A friend just had to cancel her trip to Iceland. She came into contact with someone who had been exposed to Covid. To possibly cheer her up, I thought I would share my major screw up. So, under the “misadventures” category…

I never got around to writing about the full trip, but the post and pictures of Iceland can be found here.

The post and pictures are from late July 2017. It was a wonderful trip with spectacular views and incredible experiences. I highly recommend doing it at least once in your life. The summer is ideal for those of use to warmer climes. You won’t see the Aurora because it is not the right time of the year for it, but the temps can reach into the 70’s. I ended up going into a heat wave, where temps topped over 75 during the day.

The mud bath selfie at The Blue Lagoon is MANDATORY.

But that was late July. The plan, along with all of the flights and hotel bookings, were for early July. It was exactly this week five years ago.

“Do you know where your passport is,” my wife asked me easily a dozen times since she booked everything in January.

I knew exactly where it was. We had a home safe and that is where I kept my passport and few other important documents.

“It is in the safe,” I replied every time.
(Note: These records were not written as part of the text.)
Lemma ing_Delete_wp app v (Q : outcome (result unit) → Obs → Prop) :
  Forall rule_wf (rules_in v) →
  (∀ r v', ingress_deleted app v r v' → Q (Ret r) v') →
  wp (ing_Delete ns app) Q v.
Proof.
  intros Hrules HQ. apply wp_wf. intros Hwf.
  apply wp_try, wp_get. intros [i|e] v1 Hg;
    pose proof (get_step _ _ _ _ _ _ the_ingress Hg) as Hstep.
  2:{ apply get_err in Hg as (Hs & Hc & Hg). apply HQ. split_and!; [done..| | |].
      - by apply listed_same.
      - left. by apply rules_in_same.
      - intros Hv. split; [by apply Hg|done]. }
  apply get_ok in Hg as (Hs & Hc & Hg). destruct (Hwf _ _ _ _ Hg) as [Hns Hnm].
  assert (rules_in v = ing_Rules i) as Er by (unfold rules_in; simpl in Hg; by rewrite Hg).
  assert (rules_in v1 = ing_Rules i) as Er1 by (by rewrite <- Er; apply rules_in_same).
  rewrite Er in Hrules. cbv zeta. rewrite delete_rules_filter by done.
  apply wp_bind, wp_lift. set (rules := other_rules _ _).
  assert (∀ v', rules_in v' = rules → replaced app [] v v') as Hrep.
  { intros v' E. unfold replaced. by rewrite app_nil_r, E, Er. }
  destruct (Nat.eqb_spec (length rules) 0) as [Hz|Hz].
  - apply nil_length_inv in Hz. apply wp_delete. intros [[]|e] v2 Hd;
      pose proof (step_trans _ _ _ _ Hstep (delete_step _ _ _ _ _ _ Hd)) as Hst2; apply HQ.
    + assert (rules_in v2 = []) as E2
        by (destruct Hd as (_ & ? & [= <-] & _ & Hd); by eapply rules_in_deleted).
      apply delete_ok in Hd as (Hs2 & _ & Hl). simpl in Hl.
      rewrite <- Hz in E2. split_and!; [done|congruence|by intros _; apply listed_none|
        right; by apply Hrep|by eexists|by apply Hrep].
    + split_and!; [done|by apply delete_err in Hd as (-> & _)|..].
      * destruct (Hd) as (_ & ? & [= <-] & [Hc2|Hd2%deleted_lookup] & _);
          [apply listed_same; congruence|by intros _; apply listed_none].
      * destruct Hd as (_ & ? & [= <-] & [Hc2|Hd] & _).
        -- left. rewrite (rules_in_same _ _ Hc2). congruence.
        -- right. apply Hrep. rewrite Hz. by eapply rules_in_deleted.
      * intros Hv. apply delete_err in Hd as (_ & Hd). apply Hstep in Hv.
        destruct (Hd Hv) as [_ Hno]. simpl in Hno, Hg. rewrite Hc, Hg in Hno.
        assert (Some i = None); [by apply Hno|done].
  - apply (replace_rules_wp app i rules []); [by rewrite Hc|by rewrite Hc|by rewrite app_nil_r
      |by intros ->|].
    intros r v2 (Hst2 & Hs2 & Hli & Hany & Hr). apply HQ. unfold replaced in *.
    rewrite Er1, <- Er in *. split_and!; [by eapply step_trans|congruence| |done|].
    + intros Hv. apply Hli. by eapply listed_same.
    + destruct r; [by rewrite <- Hc|]. intros Hv. apply Hstep in Hv. congruence.
Qed.

(** The listing finds the ingress of the namespace. *)
Lemma getIngress_elem l i : getIngress l = Some i → i ∈ l ∧ name_of Ingresses i = ingressName.
Proof.
  induction l as [|j l IH]; simpl; [done|].
  destruct (String.eqb_spec (om_Name (ing_meta j)) ingressName) as [E|]; rewrite elem_of_cons.
  - intros [= ->]. by split; [left|].
  - intros [? ?]%IH. by split; [right|].
Qed.

Lemma getIngress_none l : getIngress l = None → ∀ i, i ∈ l → name_of Ingresses i ≠ ingressName.
Proof.
  induction l as [|j l IH]; simpl; intros Hn i; [by intros ?%elem_of_nil|].
  destruct (String.eqb_spec (om_Name (ing_meta j)) ingressName); [done|].
  rewrite elem_of_cons. intros [->|Hi]; [done|by apply IH].
Qed.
“Are you absolutely sure,” she asked.

She was paranoid. Though we had gone to Hawai’i a few times, we had never traveled internationally so had never needed passports. So, just to assure her, I would take her to the safe, open it, show her, and then lock the safe tight again. I knew exactly where my passport was.
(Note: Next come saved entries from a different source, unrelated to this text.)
Definition may_replace app v v' : Prop :=
  rules_in ns v' = rules_in ns v ∨ ∃ l, own_rules app l ∧ replaced ns app l v v'.

Lemma ingress_step app v v' :
  step (the_ingress ns) v v' → sent v' = sent v → (listed ns v → listed ns v') →
  may_replace app v v' → managed v → isolated app v v' ∧ managed v'.
Proof.
  intros Hs E Hli Hr [Hsane Hwf Hlist]. split; split.
  - eapply step_mono; [done|]. by right; right.
  - destruct Hr as [->|(l & Hl & Hr)]; [done|by eapply replaced_others].
  - exists []. by rewrite app_nil_r.
  - eapply sane_spare; [done|apply ingress_spares_sts|done].
  - destruct Hr as [->|(l & Hl & Hr)]; [done|by eapply replaced_wf].
  - auto.
Qed.

Lemma instance_step app v v' :
  step (instance_objects ns app) v v' → sent v' = sent v → sane ns v' → managed v →
  isolated app v v' ∧ managed v'.
Proof.
  intros Hs E Hsane [_ Hwf Hlist]. split; [by apply isolated_instance|]. split; [done|..].
  - by erewrite rules_spare by (done || apply instance_spares_ing).
  - eapply listed_spare; [done|apply instance_spares_ing|done].
Qed.

Lemma service_managed name v v' :
  step (only Services ns name) v v' → managed v → managed v'.
Proof.
  intros Hs [Hsane Hwf Hlist]. split.
  - eapply sane_spare; [done|apply services_spare_sts|done].
  - by erewrite rules_spare by (done || apply services_spare_ing).
  - eapply listed_spare; [done|apply services_spare_ing|done].
Qed.

Lemma quiet_managed v v' :
  cluster v' = cluster v → managed v → managed v'.
Proof. intros E [H1 H2 H3]. split; unfold sane, listed, rules_in in *; by rewrite E. Qed.

(** *** Desire *)

(** The routes of an LRP decode and each is a URL. *)
Definition routes_valid lrp : bool :=
  is_ok (uris ← decodeRoutes (uris_of lrp); rules_for (lrp_Name lrp) (elems uris)).

Definition all_created lrp v v' : Prop :=
  let app := lrp_Name lrp in
  (∃ s, the_sts v' ns app = Some s ∧ stored_as StatefulSets ns (the_set lrp) s) ∧
  (∃ h, hsvc v' app = Some h ∧ stored_as Services ns (toHeadlessService lrp) h) ∧
  (∃ s, svc v' app = Some s ∧ stored_as Services ns (toService lrp) s) ∧
  ∃ uris rules, decodeRoutes (uris_of lrp) = Ok uris ∧
    rules_for app (elems uris) = Ok rules ∧ replaced ns app rules v v' ∧
    sent v' = sent v ++ [registration app uris].

Definition desired lrp v (r : result unit) v' : Prop :=
  let app := lrp_Name lrp in
  isolated app v v' ∧ managed v' ∧
  match r with
  | Ok _ =>
      is_Some (the_sts v ns app) ∧ cluster v' = cluster v ∧ sent v' = sent v ∨
      the_sts v ns app = None ∧ all_created lrp v v'
  | Err _ =>
      healthy v = true → app ≠ "" →
      the_sts v ns app = None ∧
      (is_Some (hsvc v app) ∨ is_Some (svc v app) ∨ routes_valid lrp = false)
  end.

Lemma registration_name app l :
  Forall (Forall (λ r, rt_Name r = GetInternalServiceName app)) [registration app l].
Proof. by repeat constructor. Qed.

Lemma ing_Update_managed lrp v (Q : outcome (result unit) → Obs → Prop) :
  managed v → is_ok (decodeRoutes (uris_of lrp)) = true →
  (∀ r v', isolated (lrp_Name lrp) v v' → managed v' → ingress_updated ns lrp v r v' →
           Q (Ret r) v') →
  wp (ing_Update ns lrp) Q v.
Proof.
  intros Hm Hd HQ. apply ing_Update_wp; [done|apply Hm|done|]. intros r v' Hu.
  destruct Hu as (Hs & E & Hli & uris & Euris & Hr & Hres).
  destruct (ingress_step (lrp_Name lrp) v v') as [Hi Hm']; [done..| |done|].
  { destruct Hr as [?|(l & El & Hl)]; [by left|right]. exists l. split; [|done].
    by eapply rules_for_service. }
  apply HQ; [done..|]. unfold ingress_updated. eauto 7.
Qed.

(** The three parts of an application, one after the other. *)
Lemma all_created_chain lrp v v1 v2 v3 :
  instance_created ns lrp v (Ok tt) v1 → svc_created ns lrp v1 (Ok tt) v2 →
  ingress_updated ns lrp v2 (Ok tt) v3 → all_created lrp v v3.
Proof.
  intros (Hst1 & E1 & _ & _ & _ & (s & Es & Hss) & (h & Eh & Hsh))
    (Hst2 & _ & (sv & Esv & Hsv) & uris & Euris & E2) (Hst3 & E3 & _ & uris' & Euris' & _ & Hr3).
  change (unmarshal_strings (uris_of lrp)) with (decodeRoutes (uris_of lrp)) in Euris'.
  rewrite Euris in Euris'. injection Euris' as <-. destruct Hr3 as (rules & Erules & Hrep).
  assert (rules_in ns v2 = rules_in ns v) as Er.
  { erewrite rules_spare by (done || apply services_spare_ing).
    by erewrite rules_spare by (done || apply instance_spares_ing). }
  split_and!.
  - exists s. split; [|done].
    erewrite (step_sts_spare _ _ _ _ Hst3) by apply ingress_spares_sts.
    by erewrite (step_sts_spare _ _ _ _ Hst2) by apply services_spare_sts.
  - exists h. split; [|done].
    erewrite (step_svc_spare _ _ _ _ Hst3) by apply ingress_spares_svc.
    by erewrite (step_svc_spare _ _ _ _ Hst2) by apply svc_spares_hsvc.
  - exists sv. split; [|done].
    by erewrite (step_svc_spare _ _ _ _ Hst3) by apply ingress_spares_svc.
  - exists uris, rules. split_and!; [done..| |congruence].
    unfold replaced in *. by rewrite <- Er.
Qed.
The day finally arrived. I even know the date. Friday, June 30th, 2017. With the 24 hour window, we could now check in for our flight. I think Tracy had been packed for about a week. I was planning on getting to it eventually. But the lab was officially closed for the following week and I was ready to take the Chris’ Show international.
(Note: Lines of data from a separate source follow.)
(** Marshalling a list of strings cannot fail. *)
Definition to_LRP (request : DesireLRPRequest) (vcap : VcapApp) : LRP :=
  let uris := marshal_strings (va_AppUris vcap) in
  let lev := SetupEnv (dr_StartCommand request) in
  {| lrp_Name := va_AppID vcap;
     lrp_Image := dr_DockerImageURL request;
     lrp_TargetInstances := dr_NumInstances request;
     lrp_RunningInstances := 0;
     lrp_Command := [Launch];
     lrp_Env := Some (mergeMaps [dr_Environment request; Some lev]);
     lrp_Health :=
       {| hc_Type := dr_HealthCheckType request;
          hc_Endpoint := dr_HealthCheckHTTPEndpoint request;
          hc_TimeoutMs := dr_HealthCheckTimeoutMs request;
          hc_Port := 8080 |};
     lrp_Metadata := Some (list_to_map [
       (VcapAppName, va_AppName vcap);
       (VcapAppID, va_AppID vcap);
       (VcapVersion, va_Version vcap);
       (VcapAppUris, uris);
       (ProcessGUID, dr_ProcessGUID request);
       (LastUpdated, dr_LastUpdated request)]) |}.

Definition Convert (request : DesireLRPRequest) : M S (result LRP) :=
  let vcapJSON := gomap_get (dr_Environment request) "VCAP_APPLICATION" in
  vcap <-? parseVcapApplication vcapJSON;
  image <-! dropletToImageURI request vcap;
  mret (Ok (to_LRP (with_image image request) vcap)).

Definition NewConverter : Converter S := {| converter_Convert := Convert |}.
End Convert.

(** ** [bifrost.go] *)

(** The routes of the router, among the routes of an update. *)
Definition routesAvailable (routes : option (gomap (option json))) : bool :=
  match routes with
  | None => false
  | Some m => match m ≫= lookup "cf-router" with Some _ => true | None => false end
  end.

Record RouterRoute := { rr_Hostnames : slice string; rr_Port : Z }.

Definition decode_RouterRoute (old : RouterRoute) (j : json) : result RouterRoute :=
  let names := ["hostnames"; "port"] in
  ms ← Decode.members j;
  hostnames ← Decode.field names ms "hostnames" (rr_Hostnames old) Decode.decode_strings;
  port ← Decode.field names ms "port" (rr_Port old) Decode.decode_int64;
  Ok {| rr_Hostnames := hostnames; rr_Port := port |}.

Definition zero_RouterRoute : RouterRoute := {| rr_Hostnames := None; rr_Port := 0 |}.

(** A raw message holds a value that was read, so it can be marshalled; the
    method is called through a pointer. *)
Definition getURIs (update : UpdateDesiredLRPRequest) : outcome (result (slice string)) :=
  match ud_Update update with
  | None => Panic "nil pointer dereference"
  | Some u =>
      if negb (routesAvailable (du_Routes u)) then Ret (Ok (Some []))
      else
        match default None (du_Routes u) ≫= lookup "cf-router" with
        | Some (Some data) =>
            Ret (routes ← Decode.decode_slice zero_RouterRoute decode_RouterRoute (Some []) data;
                 Ok (Some (concat ((λ r, elems (rr_Hostnames r)) <$> elems routes))))
        | _ => Panic "nil pointer dereference"
        end
  end.

Definition deref {A} (p : option A) : outcome A :=
  match p with Some a => Ret a | None => Panic "nil pointer dereference" end.

Definition toDesiredLRPSchedulingInfo (lrps : list LRP) : list DesiredLRPSchedulingInfo :=
  (λ l, {| si_ProcessGuid := gomap_get (lrp_Metadata l) ProcessGUID;
           si_Annotation := gomap_get (lrp_Metadata l) LastUpdated |}) <$> lrps.

(** The fields of the LRP that an update sets. *)
Definition with_instances (n : Z) (l : LRP) : LRP :=
  {| lrp_Name := lrp_Name l; lrp_Image := lrp_Image l; lrp_Command := lrp_Command l;
     lrp_Env := lrp_Env l; lrp_Health := lrp_Health l; lrp_TargetInstances := n;
     lrp_RunningInstances := lrp_RunningInstances l; lrp_Metadata := lrp_Metadata l |}.

Definition set_metadata (k v : string) (l : LRP) : outcome LRP :=
  match gomap_set (lrp_Metadata l) k v with
  | Ret m =>
      Ret {| lrp_Name := lrp_Name l; lrp_Image := lrp_Image l; lrp_Command := lrp_Command l;
             lrp_Env := lrp_Env l; lrp_Health := lrp_Health l;
             lrp_TargetInstances := lrp_TargetInstances l;
             lrp_RunningInstances := lrp_RunningInstances l; lrp_Metadata := m |}
  | Panic why => Panic why
  | Hang => Hang
  end.

Section Operations.
Context {S : Type} `{!Converter S, !Opi.Desirer S}.

Definition Transfer (request : DesireLRPRequest) : M S (result unit) :=
  desiredLRP <-! converter_Convert request;
  desirer_Desire desiredLRP.

Definition ListInfos : M S (result (list DesiredLRPSchedulingInfo)) :=
  lrps ← desirer_List;
  match lrps with
  | Err err => mret (Err (WrapError "failed to list desired LRPs" err))
  | Ok lrps => mret (Ok (toDesiredLRPSchedulingInfo lrps))
  end.

Definition UpdateApp (update : UpdateDesiredLRPRequest) : M S (result unit) :=
  lrp <-! desirer_Get (ud_ProcessGuid update);
  u ← lift_outcome (deref (ud_Update update));
  n ← lift_outcome (deref (du_Instances u));
  annotation ← lift_outcome (deref (du_Annotation u));
  lrp ← lift_outcome (set_metadata LastUpdated annotation (with_instances n lrp));
  hostnames ← lift_outcome (getURIs update);
  hostnames <-? hostnames;
  lrp ← lift_outcome (set_metadata VcapAppUris (marshal_strings hostnames) lrp);
  desirer_Update lrp.

Definition GetApp (guid : string) : M S (option DesiredLRP) :=
  lrp ← desirer_Get guid;
  match lrp with
  | Err _ => mret None
  | Ok lrp => mret (Some {| dl_ProcessGuid := lrp_Name lrp;
                            dl_Instances := to_int32 (lrp_TargetInstances lrp) |})
  end.

Definition StopApp (guid : string) : M S (result unit) := desirer_Stop guid.

(** [for i := 0; i < lrp.RunningInstances; i++]. *)
Definition running_instances (n : Z) : list Instance_ :=
  (λ i, {| inst_Index := Z.of_nat i; inst_State := RunningState |}) <$> seq 0 (Z.to_nat n).

Definition GetInstances (guid : string) : M S (result (list Instance_)) :=
  lrp <-! desirer_Get guid;
  mret (Ok (running_instances (lrp_RunningInstances lrp))).

(** The operations as the handlers see them. *)
Definition new_bifrost : Messages.Bifrost S :=
  {| bifrost_Transfer := Transfer; bifrost_List := ListInfos; bifrost_Update := UpdateApp;
     bifrost_Stop := StopApp; bifrost_GetApp := GetApp; bifrost_GetInstances := GetInstances |}.
End Operations.

(** ** Merging environments *)
Section MergeFacts.
Context `{!MapRange}.

Lemma insert_all_lookup (l : list (string * string)) (m : gmap string string) k :
  NoDup l.*1 →
  foldl (λ result kv, <[kv.1 := kv.2]> result) m l !! k
  = match (list_to_map l : gmap string string) !! k with Some v => Some v | None => m !! k end.
Proof.
  revert m. induction l as [|[k' v] l IH]; intros m Hnd; simpl; [by rewrite lookup_empty|].
  apply NoDup_cons in Hnd as [Hk Hnd]. rewrite IH by done.
  destruct (decide (k' = k)) as [->|Hne].
  - rewrite lookup_insert_eq. rewrite not_elem_of_list_to_map_1 by done. by rewrite lookup_insert_eq.
  - by rewrite !lookup_insert_ne.
Qed.

Lemma insert_map_lookup (m0 m : gmap string string) k :
  foldl (λ result kv, <[kv.1 := kv.2]> result) m0 (range_order (map_to_list m)) !! k
  = match m !! k with Some v => Some v | None => m0 !! k end.
Proof.
  assert (range_order (map_to_list m) ≡ₚ map_to_list m) as Hp by apply range_order_perm.
  assert (NoDup (range_order (map_to_list m)).*1) as Hnd
    by (rewrite Hp; apply NoDup_fst_map_to_list).
  rewrite insert_all_lookup by done.
  by rewrite (list_to_map_proper _ (map_to_list m)), list_to_map_to_list.
Qed.

Lemma mergeMaps_two a b k :
  mergeMaps [a; b] !! k
  = match default ∅ b !! k with Some v => Some v | None => default ∅ a !! k end.
Proof.
  unfold mergeMaps. cbn [foldl]. rewrite !insert_map_lookup, lookup_empty.
  by destruct (default ∅ b !! k), (default ∅ a !! k).
Qed.
End MergeFacts.

(** ** The converter *)
Section ConvertSpec.
Context {S : Type} `{!CfClient S, !HttpClient S, !MapRange}.
Context (c : DropletToImageConverter).

(** The variables the launcher sets, whatever the request says. *)
Lemma to_LRP_env request vcap k :
  (lrp_Env (to_LRP request vcap)) ≫= lookup k
  = match SetupEnv (dr_StartCommand request) !! k with
    | Some v => Some v
    | None => dr_Environment request ≫= lookup k
    end.
Proof.
  unfold to_LRP. cbn [lrp_Env]. change (mergeMaps [dr_Environment request;
    Some (SetupEnv (dr_StartCommand request))] !! k = match SetupEnv (dr_StartCommand request) !! k with
    | Some v => Some v | None => dr_Environment request ≫= lookup k end).
  rewrite mergeMaps_two. unfold default, id. destruct (SetupEnv _ !! k); [done|].
  destruct (dr_Environment request); [done|]. by rewrite lookup_empty.
Qed.

Lemma metadata_lookups name id version uris guid updated :
  let m : gmap string string := list_to_map [(VcapAppName, name); (VcapAppID, id);
    (VcapVersion, version); (VcapAppUris, uris); (ProcessGUID, guid); (LastUpdated, updated)] in
  m !! VcapAppUris = Some uris ∧ m !! ProcessGUID = Some guid ∧ m !! LastUpdated = Some updated.
Proof. by split_and!. Qed.

Lemma to_LRP_metadata request vcap :
  uris_of (to_LRP request vcap) = marshal_strings (va_AppUris vcap) ∧
  gomap_get (lrp_Metadata (to_LRP request vcap)) ProcessGUID = dr_ProcessGUID request ∧
  gomap_get (lrp_Metadata (to_LRP request vcap)) LastUpdated = dr_LastUpdated request ∧
  has_metadata (to_LRP request vcap).
Proof.
  unfold uris_of, to_LRP, gomap_get. cbn [lrp_Metadata].
  pose proof (metadata_lookups (va_AppName vcap) (va_AppID vcap) (va_Version vcap)
    (marshal_strings (va_AppUris vcap)) (dr_ProcessGUID request) (dr_LastUpdated request))
    as (Hu & Hp & Hl).
  cbn [mbind option_bind]. rewrite Hu, Hp, Hl. split_and!; [done..|].
  exists VcapAppUris. cbn [lrp_Metadata mbind option_bind]. rewrite Hu. by eexists.
Qed.

(** What a conversion makes of a request, by its [VCAP_APPLICATION] and the
    image that was found. *)
Record converted (request : DesireLRPRequest) (vcap : VcapApp) (image : string) (lrp : LRP) : Prop := {
  conv_name : lrp_Name lrp = va_AppID vcap;
  conv_image : lrp_Image lrp = image;
  conv_instances : lrp_TargetInstances lrp = dr_NumInstances request;
  conv_command : lrp_Command lrp = ["/lifecycle/launch"];
  conv_health : lrp_Health lrp = {| hc_Type := dr_HealthCheckType request;
    hc_Endpoint := dr_HealthCheckHTTPEndpoint request;
    hc_TimeoutMs := dr_HealthCheckTimeoutMs request; hc_Port := 8080 |};
  conv_routes : decodeRoutes (uris_of lrp) = Ok (fmap (M := list) Utf8.sanitize <$> va_AppUris vcap);
  conv_guid : gomap_get (lrp_Metadata lrp) ProcessGUID = dr_ProcessGUID request;
  conv_updated : gomap_get (lrp_Metadata lrp) LastUpdated = dr_LastUpdated request;
  conv_names : gomap_get (lrp_Metadata lrp) VcapAppName = va_AppName vcap ∧
    gomap_get (lrp_Metadata lrp) VcapAppID = va_AppID vcap ∧
    gomap_get (lrp_Metadata lrp) VcapVersion = va_Version vcap;
  conv_metadata : has_metadata lrp;
  conv_env k : lrp_Env lrp ≫= lookup k = match SetupEnv (dr_StartCommand request) !! k with
    | Some v => Some v | None => dr_Environment request ≫= lookup k end
}.

Lemma to_LRP_converted request vcap image :
  converted request vcap image (to_LRP (with_image image request) vcap).
Proof.
  destruct (to_LRP_metadata (with_image image request) vcap) as (Hu & Hp & Hl & Hm).
  split; try done.
  - rewrite Hu. apply unmarshal_marshal_strings.
  - apply (to_LRP_env (with_image _ request)).
Qed.

(** The request the registry gets for a droplet. *)
Definition staging_request (request : DesireLRPRequest) (vcap : VcapApp) (droplet : string) : Request :=
  {| rq_Method := "POST";
     rq_URL := registryStageURI (cv_registryURL c) (va_SpaceName vcap) (va_AppName vcap)
       (dr_DropletHash request);
     rq_Header := [("Content-Type", "application/gzip")];
     rq_Body := droplet; rq_ContentLength := str_len droplet |}.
Tracy checked in first. You have to give your passport information. My turn.

I went and got my passport out of the safe–where I knew exactly where it was–and called to check in for the flight. It was then that I actually looked at the passport for the first time in I don’t know how many years. Awful photo but that is not what caught my eye.

Expired. It had expired the previous November I believe. I wasn’t going anywhere.

Tracy was standing next to me as I hung up the phone. She looked at me.


I didn’t know what to say or do. I just showed her the passport, pointing out the expiration date.

She didn’t say anything. To her credit, she didn’t grab anything heavy and beat me with it. She just walked away. Almost out of the room, she stopped and said over her shoulder, “You are sleeping on the couch tonight.” Her voice was so monotone it scared me far more than if she had yelled, screamed, or cried. And it hurt me because I knew: I had just broken my wife’s heart.

I started scrambling. What could I do? My only hope was my big brother, Joe. He was a big shot in business. He had to have encountered this before. He had to have a connection, options, ideas, something, anything. I called him.

“Chris,” he said, “on a Friday before a holiday weekend, at 4:00? There is nothing I can do. Even the passport office would be closed before you got to it in Philly.”

“But,” he continued, “I’m going to offer you the only relationship advice I have ever offered you: Make this right. Do not argue. Do not fight. Do not try to defend yourself. Make it right as soon as you possibly can. The hell with work, the hell with how much it costs, the hell with anything and everything. Make it right.”

I did not sleep on the couch that night. I was awake all night. First, I found out how fast I could renew my passport. I found the absolute longest it would take was 7-10 days if I went down to the office in Philadelphia. Then, I really got to work. I found Tracy’s itinerary and started making phone calls and sending out emails, rescheduling everything from flights to hotels to the car rental. I don’t know how much it cost me, but when Tracy woke up the following morning, I was able to give her all of the updated information.

I was a little nervous on the trip to Iceland. There are so many places to hide a body, so many places where a “Lookout Point” could easily be a “Push off Point.” But it went well. And we did hit that heat wave.

If you ever really screw up with your husband, wife, or partner, you are more than welcome to share this with them and say, “At least I’m not Chris?”

On my bucket list is a winter trip to Iceland. I want to swim in a thermal pool while watching the Aurora. Anybody up for it? I now know not only exactly where my passport is but also when it expires.